An innate obstacle to successfully trading the broadening pattern is the challenge of determining a clear price level that establishes a breakout. In other words, the same problem that drives away demand, as described above, also makes the timing of an entry illusive. Which means there's both a bullish and bearish case to be made from the technical reading:
The Bullish Case:
- The price bounced off the bottom of the pattern, increasing upside risk.
- Diminishing volume increases the risk that selling is drying out, allowing for buyers to push prices up.
- The RSI fell to its most oversold condition since Facebook's 2012 IPO, potentially attracting contrarian traders.
The Bearish Case:
- The price fell below its longest uptrend line, since June 2013.
- The three major moving averages are in bearish formation, with shorter MAs below longer MAs, as the more recent the price data, the weaker it is.

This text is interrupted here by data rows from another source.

(* ===== verification/JsonBuild.v ===== *)
(** * Building JSON trees (cJSON.c)

    The constructors of items and the functions that add a member to an
    object.  The state of the monad is the object that grows. *)

From stdpp Require Import prelude list strings gmultiset.
From Stdlib Require Import SpecFloat.
From S2P Require Import Prelude RateLimit CJson Decimal JsonParse JsonSafety.

(** ** Constructors *)

Section create.
  Context {S : Type}.

(** [malloc] and [memset]. *)
Definition cJSON_New_Item : M S (option item) :=
  do node <- alloc; ret ((fun self => mk_item self None unfilled) <$> node).

Definition set_filled (f : filled) (i : item) : item :=
  match i with Item self _ _ _ _ string _ => mk_item self string f end.

(** A constructor that only fills in fields. *)
Definition create (f : filled) : M S (option item) :=
  do item <- cJSON_New_Item; ret (set_filled f <$> item).

Definition cJSON_CreateNumber (num : double) : M S (option item) :=
  create (Filled cJSON_Number None (saturate num) num []).
Definition cJSON_CreateObject : M S (option item) := create (Filled cJSON_Object None 0 zero_double []).
Definition cJSON_CreateArray : M S (option item) := create (Filled cJSON_Array None 0 zero_double []).

(** The characters up to the NUL are copied. *)
Definition cJSON_strdup (string : string) : M S (option cstr) := strdup (c_string string).

Definition cJSON_CreateString (string : string) : M S (option item) :=
  do item <- cJSON_New_Item;
  match item with
  | None => ret None
  | Some item =>
      do valuestring <- cJSON_strdup string;
      let item := set_filled (Filled cJSON_String valuestring 0 zero_double []) item in
      match valuestring with
      | None => delete_item item;; ret None
      | Some _ => ret (Some item)
      end
  end.

End create.

(** ** Adding to an array or an object *)

(** The item goes behind the last child. *)
Definition add_item_to_array (i : item) : M item bool :=
  modify (fun array => match array with
    Item self type valuestring valueint valuedouble string child =>
      Item self type valuestring valueint valuedouble string (child ++ [i]) end);;
  ret true.

Definition set_name (key : option cstr) (type : Z) (i : item) : item :=
  match i with Item self _ valuestring valueint valuedouble _ child => Item self type valuestring valueint valuedouble key child end.

(** Without [constant_key]; [inl] is the item it could not add. *)
Definition add_item_to_object (string : string) (i : item) : M item (item + unit) :=
  do new_key <- cJSON_strdup string;
  match new_key with
  | None => ret (inl i)
  | Some new_key =>
      match i with
      | Item _ type _ _ _ old _ =>
          let new_type := Z.ldiff type cJSON_StringIsConst in
          (if has_flag type cJSON_StringIsConst then ret tt else free_str old);;
          add_item_to_array (set_name (Some new_key) new_type i);;
          ret (inr tt)
      end
  end.

(** What [cJSON_AddNumberToObject], [cJSON_AddStringToObject] and
    [cJSON_AddObjectToObject] share: whether the item was added. *)
Definition add_new (name : string) (new : M item (option item)) : M item bool :=
  do i <- new;
  match i with
  | None => ret false
  | Some i =>
      do r <- add_item_to_object name i;
      match r with
      | inl i => delete_item i;; ret false
      | inr _ => ret true
      end
  end.

Definition cJSON_AddNumberToObject (name : string) (number : double) : M item bool := add_new name (cJSON_CreateNumber number).
Definition cJSON_AddStringToObject (name string : string) : M item bool := add_new name (cJSON_CreateString string).
Definition cJSON_AddObjectToObject (name : string) : M item bool := add_new name cJSON_CreateObject.

(** Work on the child that was added last, through the pointer the caller
    got. *)
Definition on_last {A : Type} (m : M item A) : M item A := fun object st =>
  match object with
  | Item self type valuestring valueint valuedouble string child =>
      match reverse child with
      | [] => UB
      | obj :: before =>
          let back obj := Item self type valuestring valueint valuedouble string (reverse before ++ [obj]) in
          match m obj st with
          | Ok a obj st => Ok a (back obj) st
          | Err obj st => Err (back obj) st
          | UB => UB
          end
      end
  end.

(** [obj = cJSON_AddObjectToObject(parent, name); if (!obj || ...) return -1;] *)
Definition add_object (name : string) (fill : M item bool) : M item bool :=
  do obj <- cJSON_AddObjectToObject name;
  if obj : bool then on_last fill else ret false.

(** [||] of failures. *)
Definition both (m1 m2 : M item bool) : M item bool := do ok <- m1; if ok : bool then m2 else ret false.

(** ** What is added *)

(** An object of the members [ms] that owns its blocks. *)
Definition is_object (i : item) (ms : list (string * cJSON)) : Prop :=
  match i with Item _ type _ _ _ _ child => type = cJSON_Object /\ map (fun c => (item_name c, to_json c)) child = ms end.

Lemma is_object_json i ms : is_object i ms -> to_json i = JObject ms.
Proof. destruct i as [self ty vs vi vd nm ch]. intros [-> <-]. done. Qed.

(** [m] adds the members [ms], or some of them when memory runs out; either
    way the object owns what was allocated. *)
Definition grows {mem : bool} (m : M item bool) (ms : list (string * cJSON)) : Prop :=
  forall i ms0 H, is_object i ms0 ->
  triple mem m
    (fun ok i' H' => H' = H ⊎ item_foot i' /\ item_name i' = item_name i /\ (exists ms', is_object i' ms' /\ (ok = true -> ms' = ms0 ++ ms)) /\
       (mem = true -> ok = true))
    (fun _ _ => False) i (H ⊎ item_foot i).

Section grows.
  Context {mem : bool}.
  Abbreviation grows := (grows (mem := mem)).

Lemma grows_both m1 m2 ms1 ms2 : grows m1 ms1 -> grows m2 ms2 -> grows (both m1 m2) (ms1 ++ ms2).
Proof.
  intros H1 H2 i ms0 H Hi. apply hoare_bind. eapply hoare_mono; [by apply H1| |done].
  intros [|] i1 h1 (-> & Hn1 & (ms & Hi1 & Hms) & Hm).
  - specialize (Hms eq_refl) as ->. eapply hoare_mono; [by apply H2| |done]. intros ok i2 h2 (-> & Hn2 & (ms' & Hi2 & Hms') & Hm2).
    split; [done|]. split; [congruence|]. split; [|done]. exists ms'. split; [done|]. intros Hok. rewrite (Hms' Hok). by rewrite app_assoc.
  - apply hoare_ret. split; [done|]. split; [done|]. split; [by exists ms|done].
Qed.

Lemma foot_append self ty vs vi vd nm ch i : has_flag ty cJSON_IsReference = false ->
  item_foot (Item self ty vs vi vd nm (ch ++ [i])) = item_foot (Item self ty vs vi vd nm ch) ⊎ item_foot i.
Proof.
  intros Hr. change (Item self ty vs vi vd nm (ch ++ [i])) with (mk_item self nm (Filled ty vs vi vd (ch ++ [i]))).
  change (Item self ty vs vi vd nm ch) with (mk_item self nm (Filled ty vs vi vd ch)).
  rewrite !item_foot_mk, !filled_foot_plain, items_foot_app by done. cbn [items_foot]. rewrite heap_id, !(assoc_L (⊎)). done.
Qed.

(** A new item of plain type, without a name. *)
Definition fresh_item (v : cJSON) (i : item) : Prop :=
  match i with Item _ type _ _ _ string _ => string = None /\ to_json i = v /\ Z.ldiff type cJSON_StringIsConst = type end.

Definition makes (new : M item (option item)) (v : cJSON) : Prop :=
  forall s H, triple mem new
    (fun r s' H' => s' = s /\ match r with Some i => H' = H ⊎ item_foot i /\ fresh_item v i | None => H' = H /\ mem = false end)
    (fun _ _ => False) s H.

Lemma hoare_strdup {S : Type} text (Q : option cstr -> S -> gmultiset nat -> Prop) E s H :
  (forall p, Q (Some (CStr p text)) s (H ⊎ {[+ p +]})) -> (mem = false -> Q None s H) -> triple mem (strdup text) Q E s H.
Proof. intros H1 H2. apply hoare_bind, hoare_alloc_mem; [intros p; apply hoare_ret; apply H1|intros Hm; by apply hoare_ret, H2]. Qed.

Lemma makes_new : forall s H, triple mem cJSON_New_Item
    (fun r (s' : item) H' => s' = s /\
       match r with Some i => exists p, i = mk_item p None unfilled /\ H' = H ⊎ {[+ p +]} | None => H' = H /\ mem = false end)
    (fun _ _ => False) s H.
Proof. intros s H. apply hoare_bind, hoare_alloc_mem; [intros p|intros Hm]; apply hoare_ret; split; try done. by exists p. Qed.

Lemma makes_create f v : filled_foot f = ∅ -> has_flag (f_type f) cJSON_StringIsConst = false ->
  (forall p, fresh_item v (mk_item p None f)) -> makes (create f) v.
Proof.
  intros Hf Hc Hv s H. apply hoare_bind. eapply hoare_mono; [apply makes_new| |done]. intros [i|] s' h [-> Hr]; apply hoare_ret; [|done].
  destruct Hr as (p & -> & ->). split; [done|]. split; [|apply Hv]. cbn [set_filled mk_item unfilled].
  change (Item p ?a ?b ?c ?d None ?e) with (mk_item p None f). rewrite item_foot_mk, Hf, Hc. cbn [str_foot]. by rewrite !heap_id.
Qed.

Lemma makes_number x : makes (cJSON_CreateNumber x) (JNumber x).
Proof. by apply makes_create. Qed.

Lemma makes_object : makes cJSON_CreateObject (JObject []).
Proof. by apply makes_create. Qed.

Lemma makes_string text : makes (cJSON_CreateString text) (JString (c_string text)).
Proof.
  intros s H. apply hoare_bind. eapply hoare_mono; [apply makes_new| |done]. intros [i|] s' h [-> Hr]; [|by apply hoare_ret].
  destruct Hr as (p & -> & ->). apply hoare_bind, hoare_strdup.
  - intros q. apply hoare_ret. split; [done|]. split; [|cbn; by rewrite c_string_idem].
    change (set_filled _ _) with (mk_item p None (Filled cJSON_String (Some (CStr q (c_string text))) 0 zero_double [])).
    rewrite item_foot_mk, filled_foot_plain by done. cbn [f_type str_foot items_foot blk]. rewrite !heap_id, (assoc_L (⊎)). done.
  - intros Hm. apply hoare_bind. change (set_filled _ _) with (mk_item p None (Filled cJSON_String None 0 zero_double [])).
    eapply hoare_heap; [|apply hoare_delete_item; by apply hoare_ret].
    rewrite item_foot_mk, filled_foot_plain by done. cbn [f_type str_foot items_foot]. by rewrite !heap_id.
Qed.

Lemma no_const type : Z.ldiff type cJSON_StringIsConst = type -> has_flag type cJSON_StringIsConst = false.
Proof.
  intros Ht. unfold has_flag. apply negb_false_iff, Z.eqb_eq. rewrite <- Ht. apply Z.bits_inj'. intros n Hn.
  rewrite Z.land_spec, Z.ldiff_spec, Z.bits_0. destruct (Z.testbit type n), (Z.testbit cJSON_StringIsConst n); done.
Qed.

(** A named item owns its name too. *)
Lemma foot_named key type v i : match i with Item _ ty _ _ _ _ _ => ty = type end -> fresh_item v i ->
  item_foot (set_name (Some key) type i) = item_foot i ⊎ {[+ blk key +]} /\ to_json (set_name (Some key) type i) = v /\
  item_name (set_name (Some key) type i) = c_string (chars key).
Proof.
  destruct i as [self ty vs vi vd nm ch]. intros -> (-> & Hv & Hc). split; [|done].
  cbn [set_name]. change (Item self type vs vi vd ?n ch) with (mk_item self n (Filled type vs vi vd ch)).
  rewrite !item_foot_mk. cbn [f_type]. rewrite no_const by done. cbn [str_foot]. rewrite heap_id, <- !(assoc_L (⊎)). f_equal. apply (comm_L (⊎)).
Qed.

Definition with_child (i c : item) : item :=
  match i with Item self type valuestring valueint valuedouble string child =>
    Item self type valuestring valueint valuedouble string (child ++ [c]) end.

Lemma with_child_ok i ms c : is_object i ms ->
  is_object (with_child i c) (ms ++ [(item_name c, to_json c)]) /\ item_foot (with_child i c) = item_foot i ⊎ item_foot c.
Proof.
  destruct i as [self ty vs vi vd nm ch]. intros [-> <-]. split; [|by apply foot_append]. split; [done|]. by rewrite map_app.
Qed.

(** The item has a name. *)
Definition named (i : item) : Prop := match i with Item _ _ _ _ _ string _ => is_Some string end.

(** The new member is the last child. *)
Lemma add_new_ok name new v i ms0 H : makes new v -> is_object i ms0 ->
  triple mem (add_new name new)
    (fun ok i' H' =>
       if ok : bool then exists c, i' = with_child i c /\ H' = H ⊎ item_foot i' /\ item_name c = c_string name /\ to_json c = v /\ named c
       else i' = i /\ H' = H ⊎ item_foot i /\ mem = false)
    (fun _ _ => False) i (H ⊎ item_foot i).
Proof.
  intros Hnew Hi0. apply hoare_bind. eapply hoare_mono; [apply Hnew| |done].
  intros [c|] s' h [-> Hr]; [|by destruct Hr as [-> Hm]; apply hoare_ret].
  destruct Hr as [-> Hc]. destruct c as [self2 type2 vs2 vi2 vd2 nm2 ch2] eqn:Ei.
  assert (nm2 = None /\ Z.ldiff type2 cJSON_StringIsConst = type2) as [-> Ht] by (split; apply Hc).
  apply hoare_bind, hoare_bind, hoare_strdup.
  - intros p. rewrite Ht. apply hoare_bind. assert (forall b : bool, (if b then ret tt else free_str None) = @ret item unit tt) as -> by (by intros []).
    apply hoare_ret, hoare_bind, hoare_bind, hoare_modify, hoare_ret, hoare_ret, hoare_ret. rewrite <- Ei in Hc.
    destruct (foot_named (CStr p (c_string name)) type2 v c ltac:(by rewrite Ei) Hc) as (Hf & Hv & Hn). rewrite <- Ei.
    exists (set_name (Some (CStr p (c_string name))) type2 c). split; [done|].
    split; [|split; [rewrite Hn; apply c_string_idem|]]; [|split; [done|rewrite Ei; by eexists]].
    change (H ⊎ item_foot i ⊎ item_foot c ⊎ {[+ p +]} = H ⊎ item_foot (with_child i (set_name (Some (CStr p (c_string name))) type2 c))).
    destruct (with_child_ok i ms0 (set_name (Some (CStr p (c_string name))) type2 c) Hi0) as [_ ->]. rewrite Hf. cbn [blk]. by rewrite !(assoc_L (⊎)).
  - intros Hm. by apply hoare_ret, hoare_bind, hoare_delete_item, hoare_ret.
Qed.

Lemma grows_new name new v : makes new v -> grows (add_new name new) [(c_string name, v)].
Proof.
  intros Hnew i ms0 H Hi. eapply hoare_mono; [by eapply add_new_ok| |done].
  intros [|] i' h.
  - intros (c & -> & -> & Hn & Hv & _). split; [done|]. split; [by destruct i|]. split; [|done]. destruct (with_child_ok i ms0 c Hi) as [Ho _].
    exists (ms0 ++ [(c_string name, v)]). rewrite Hn, Hv in Ho. done.
  - intros (-> & -> & Hm). split; [done|]. split; [done|]. split; [by exists ms0|congruence].
Qed.

Lemma hoare_on_last {A : Type} (m : M item A) Q E i c H :
  triple mem m (fun a c' => Q a (with_child i c')) (fun c' => E (with_child i c')) c H -> triple mem (on_last m) Q E (with_child i c) H.
Proof.
  intros Hm st HH Ha. specialize (Hm st HH Ha). destruct i as [self ty vs vi vd nm ch]. unfold on_last, with_child in *.
  rewrite reverse_snoc. cbn beta iota zeta. rewrite reverse_involutive. by destruct (m c st).
Qed.

Lemma json_object_type i ms : to_json i = JObject ms -> is_object i ms.
Proof.
  destruct i as [self ty vs vi vd nm ch]. cbn [to_json is_object].
  destruct (ty =? cJSON_False); [done|]. destruct (ty =? cJSON_True); [done|]. destruct (ty =? cJSON_Number); [done|].
  destruct (ty =? cJSON_String); [done|]. destruct (ty =? cJSON_Array); [done|]. destruct (Z.eqb_spec ty cJSON_Object); [|done]. by intros [= <-].
Qed.

Lemma grows_object name fill ms : grows fill ms -> grows (add_object name fill) [(c_string name, JObject ms)].
Proof.
  intros Hfill i ms0 H Hi. apply hoare_bind. eapply hoare_mono; [eapply add_new_ok; [apply makes_object|exact Hi]| |done].
  intros [|] i' h.
  - intros (c & -> & -> & Hn & Hv & _). apply hoare_on_last. destruct (with_child_ok i ms0 c Hi) as [_ ->].
    apply json_object_type in Hv. rewrite (assoc_L (⊎)). eapply hoare_mono; [by apply Hfill| |done].
    intros ok c' h (-> & Hn' & (ms' & Hc' & Hms) & Hm). destruct (with_child_ok i ms0 c' Hi) as [Ho ->]. split; [by rewrite (assoc_L (⊎))|]. split; [by destruct i|]. split; [|done].
    eexists. split; [exact Ho|]. intros Hok. specialize (Hms Hok) as ->. rewrite (is_object_json _ _ Hc'). by rewrite Hn', Hn.
  - intros (-> & -> & Hm). apply hoare_ret. split; [done|]. split; [done|]. split; [by exists ms0|congruence].
Qed.
End grows.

- The price is imprisoned within a descending channel since August. In this pattern, both buyers and sellers agree that prices should fall—as each continually reduces its price, bid or ask—as opposed to the dichotomy of the 16-month long broadening pattern.
- The supply-demand balance is struggling against the 200-week MA. Should it close for the first time below the most influential MA, even more so if followed by a decline, it would bolster the case for a continued downtrend, both in the long-term as well as the medium-term.
Bottom Line: We find the weight of the evidence to support the bearish case, while upside risk remains. Therefore, though money management is critical in general, it is even more crucial for this trade.
Conservative traders should wait for a clean downside breakout, below the ever-receding support line at the bottom of the pattern, followed by a return move that confirms the reversal, as prices fall back after hitting the underside of the pattern.
Moderate traders may consider the possibility of the price falling below its most extended uptrend, a downside breakout. They should wait for the same confirmation as conservative traders do.
Trade Sample: Short Position
- Entry: $140, after falling from the pattern bottom around $144.
- Stop-loss: $144
- Risk: $4
- Target: $128
- Reward: $12
- Risk-Reward Ratio: 1:3
Aggressive traders may enter a long contrarian position and join their moderate friends after a return move.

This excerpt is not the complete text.